UntitledSo, what is the take-away from all this? Well, that E-numbers are not all bad. And you really must educate yourself on food labels. However, as said in my last post on bio-accumulation, the less we expose ourselves to man-made chemicals, the better it is for our holistic selves. Ergo, always buy organic when possible and make most if not all your food at home. Avoid as much processed/ packaged food as possible so Be Happy and Stay Happy!


Bio-accumulation & Bio-magnification

Picture Creator:Bridger


WHAT?  As said in my previous post, Bio-accumulation is the gradual accumulation of harmful substances, such as pesticides, or other chemicals in an organism.

HOW? One way is by an amount of the chemical coming into the living organism faster than the organism can break it down and use it. To put it simply, there is more input than output, therefore causing the chemical to accumulate in the organism.

The other main way is by the chemical coming into the living organism and the organism not being able to break it down or excrete it in any way whatsoever. Ergo, the chemical continues to accumulate until it eventually becomes deadly to the living organism.

Here are some examples of how this would occur: Let’s take car emissions – they are a huge contributory factor as they release chemicals into the air. Now picture these building up in trees and birds. Upon raining, these chemicals would then get washed out of the air and seep into the ground where they would certainly enter plants and the animals which eat these plants.

Another example is illustrated below and in water:

Bio accumulatiom

As humans, we sit at the top of the food chain, and those droplets of toxins in plankton/krill can be quite substantial by the time we ingest they get to us through the links in the food chain.


WHAT? Also known as bio-amplification/biological magnification, Bio-magnification is a cumulative increase in the concentrations of a persistent substance (e.g. pesticides, metals, etc.) as it moves up the food chain.

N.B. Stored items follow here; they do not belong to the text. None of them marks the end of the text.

(** The click listeners the script installs on children of [#answers]: the
    closure of line 119, which captures [question.correct_answer] and the
    shuffled [answers] (the button it also captures is the clicked child
    itself), and the restart listener of lines 187-191. *)
Inductive Listener :=
  | SelectAnswer (correctAnswer : string) (answers : list string)
  | RestartQuiz.

(** The children of an element are what the last assignment to it made
    them: the parse of the markup assigned to [innerHTML], or the single text
    node assigned through [innerText] or [textContent]. *)
Inductive Children :=
  | Markup (html : string)
  | TextNode (data : string).

(** The children are a text: a text was assigned, or markup that opens no
    tag.  What such an element shows and reads back is what [Module Dom]
    describes; an element that was assigned markup with tags holds
    elements, which are outside of the model. *)
Definition textual (children : Children) : bool :=
  match children with
  | Markup html => Dom.tagFree html
  | TextNode _ => true
  end.

(** The string the script assigned. *)
Definition assigned (children : Children) : string :=
  match children with
  | Markup html => html
  | TextNode data => data
  end.

(** The text the element shows, when its children are a text. *)
Definition textOf (children : Children) : string :=
  match children with
  | Markup html => Dom.parseText html
  | TextNode data => data
  end.

(** A [<button>] child of [#answers]: its children, the tokens of its
    [className], its [disabled] flag and its click listener. *)
Record Button := mkButton {
  children : Children;
  className : list string;
  disabled : bool;
  onclick : Listener
}.

(** Reading [button.innerHTML], when the children of the button are a
    text. *)
Definition innerHTML (b : Button) : string :=
  Dom.serializeText (textOf (children b)).

(** [style.display]. *)
Inductive Display := none | block.

(** What the presenter has put on screen so far, in order: the index of each
    question rendered by [displayQuestion] and the score of each results view
    rendered by [showResults].  This field is an observation of the page, the
    script does not read it. *)
Inductive Rendering :=
  | RenderedQuestion (index : nat)
  | RenderedResults (finalScore : Z).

The below drawing nicely illustrates what this is, with mercury being the heavy metal


HOW? Bio-accumulation occurs at the base of a food web, usually within primary producers like phytoplankton. These microscopic organisms absorb POPs or Persistent Organic Pollutants like DDT ( an insecticide) or PCBs (flame retardants) directly from the seawater and accumulate them in their bodies over time. The toxins build up in their tissues because they are absorbed from the water at a rate faster than they can be metabolized. Bio-magnification then occurs when slightly larger organisms called zooplankton feed upon the contaminated phytoplankton and in turn absorb POPs into their own tissues at a higher concentration. The POPs can be passed from producer to consumer (to consumer, to consumer, and so on…) Bio-magnification can continue all the way up the food web or chain. Because the amounts of POPs become more and more concentrated at each link in the food chain, some of the ocean’s apex predators are at risk of gaining potentially fatal levels of POPs within their bodies, like orcas for example.


Now consider this: All the toxins we ingest through our foods bio accumulate in our bodies and as apex predators, these toxins are bio-magnified through the food chain. To top it, we live in increasingly polluted cities and use products with known and unknown chemicals on our bodies ( soaps, shampoos, moisturizers, toothpastes, perfumes, makeup etc, in our homes ( detergents, air fresheners, anti-dust sprays, sprays to polish and clean furniture etc), in our offices ( sprays to clean surfaces, floor cleaners, air fresheners etc) far from nature in concrete jungles …is it any surprise that we are increasingly sick, depressed and unhappy? 

So, I feel one should reasonably avoid as many chemicals as possible and try to simplify life by making careful, sustainable choices which work out not just for us as individuals but us as a society. And in the long run, it will work out for your pocket too!